Lemma grown_trans root R1 R2 R perm init s f K s1 f1 K1 s2 f2 K2 :
  is_root K root → (∀ va, 0 ≤ va < 2 ^ 48 → R va = R1 va || R2 va) →
  (∀ va, R1 va = true → R2 va = false) →
  grown root R1 perm init s f K s1 f1 K1 → grown root R2 perm init s1 f1 K1 s2 f2 K2 →
  grown root R perm init s f K s2 f2 K2.
Proof.
  intros Hr HR Hdis Hg1 Hg2. pose proof (λ r, grown_root _ _ _ _ _ _ _ _ _ _ r Hg1) as Hroots.
  destruct Hg1 as [I1 S1 [u1 F1] N1 U1 A1 O1], Hg2 as [I2 S2 [u2 F2] N2 U2 A2 O2].
  assert (∀ p, p ∈ f1 → p ∈ f) as Hff by (intros p Hp; rewrite F1; apply elem_of_app; by right).
  split.
  - done.
  - by transitivity K1.
  - exists (u1 ++ u2). by rewrite F1, F2, app_assoc.
  - intros p rg Hp Hn. destruct (K1 !! p) as [rg1|] eqn:H1; [by eapply N1|]. by eapply Hff, N2.
  - intros p x Hp Hf Hl Hx. rewrite (U2 p x Hp); [by apply (U1 p)|by intros ?%Hff| |done].
    intros rg H1. destruct (K !! p) as [rg0|] eqn:H0; [|by destruct Hf; eapply N1].
    pose proof (lookup_weaken _ _ _ _ H0 S1). apply Hl. congruence.
  - intros va Hva HRv. destruct (R2 va) eqn:H2.
    + destruct (A2 va Hva H2) as (c & Hc & Hcf & HK & Hz). exists c. by eauto using Hff.
    + rewrite HR, H2, orb_false_r in HRv by done.
      destruct (A1 va Hva HRv) as (c & Hc & Hcf & HK & Hz). exists c.
      assert (K2 !! c = Some (Reg root 4 (path 4 va))) as HK2 by by eapply lookup_weaken.
      split; [|split; [done|split; [done|]]].
      * rewrite O2; [done|by apply Hroots|done|]. intros [_ ?]. congruence.
      * intros o Ho. rewrite <-(Hz o Ho). apply (U2 c).
        -- by eapply pk_page; [apply (vi_pt _ _ _ _ I1)|].
        -- intros Hin. rewrite (vi_disj _ _ _ _ I1 c Hin) in HK. done.
        -- intros rg Hrg. rewrite HK in Hrg. by injection Hrg as <-.
        -- unfold in_page, PGSIZE. lia.
  - intros root2 va Hr2 Hva Hne. rewrite O2; [|by apply Hroots|done|].
    + apply O1; [done|done|]. intros [-> H1]. apply Hne. split; [done|]. by rewrite HR, H1 by done.
    + intros [-> H2]. apply Hne. split; [done|]. by rewrite HR, H2, orb_true_r by done.
Qed.

(** A page has been taken from the free list and filled. *)
Lemma after_alloc s c free K :
  vm_inv kend s (c :: free) K →
  ∃ s1, kalloc s = Ret c s1 ∧ page_ok kend c ∧ K !! c = None ∧ c ∉ free ∧
    ∀ m2, same_outside (k_mem s1) m2 c PGSIZE →
      vm_inv kend (mkKst m2 (k_free s1)) free K ∧
      (∀ p x, aligned p → p ≠ c → in_page p x → m2 x = k_mem s x) ∧
      (∀ root va, is_root K root → pte_val m2 root va = pte_val (k_mem s) root va).
Proof.
  intros [Hf Hok Hd]. destruct (kalloc_spec kend s _ Hf) as (s1 & H1 & Hf1 & _ & Hout1).
  assert (page_ok kend c) as Hc.
  { pose proof (ki_pages _ _ _ Hf) as Hp. by apply Forall_cons in Hp as []. }
  assert (K !! c = None) as Hcn by (apply Hd, elem_of_cons; by left).
  pose proof (ki_nodup _ _ _ Hf) as Hnd. apply NoDup_cons in Hnd as [Hcf _].
  exists s1. split; [done|]. split; [done|]. split; [done|]. split; [done|]. intros m2 Hm2.
  assert (same_outside (k_mem s) m2 c PGSIZE) as Hm.
  { intros x Hx. rewrite Hm2 by done. by apply Hout1. }
  destruct (page_write_ok kend (k_mem s) m2 K c PGSIZE Hok Hc) as [He Hother];
    [intros r Hr; congruence|unfold PGSIZE; lia|done|].
  destruct (pt_ok_ext kend _ m2 K Hok He) as [Hok2 Hpte].
  split; [split|split].
  - apply (kinv_ext kend s1); [done|]. intros p x Hp Hx. apply Hm2. intros Hx'. apply Hcf.
    pose proof (ki_pages _ _ _ Hf1) as Hfp. rewrite Forall_forall in Hfp.
    by rewrite (pages_disjoint kend c p x Hc (Hfp p Hp) Hx' Hx).
  - done.
  - intros p Hp. apply Hd, elem_of_cons. by right.
  - done.
  - intros root va Hr. by destruct (Hpte root va Hr).
Qed.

+++++

▶ **Exercise directions**
Your output is to be the lines of the listing, exact and complete, starting at the first and ending with the line that contains "- by transitivity K1.".

▶ **Solution**
Lemma grown_trans root R1 R2 R perm init s f K s1 f1 K1 s2 f2 K2 :
  is_root K root → (∀ va, 0 ≤ va < 2 ^ 48 → R va = R1 va || R2 va) →
  (∀ va, R1 va = true → R2 va = false) →
  grown root R1 perm init s f K s1 f1 K1 → grown root R2 perm init s1 f1 K1 s2 f2 K2 →
  grown root R perm init s f K s2 f2 K2.
Proof.
  intros Hr HR Hdis Hg1 Hg2. pose proof (λ r, grown_root _ _ _ _ _ _ _ _ _ _ r Hg1) as Hroots.
  destruct Hg1 as [I1 S1 [u1 F1] N1 U1 A1 O1], Hg2 as [I2 S2 [u2 F2] N2 U2 A2 O2].
  assert (∀ p, p ∈ f1 → p ∈ f) as Hff by (intros p Hp; rewrite F1; apply elem_of_app; by right).
  split.
  - done.
  - by transitivity K1.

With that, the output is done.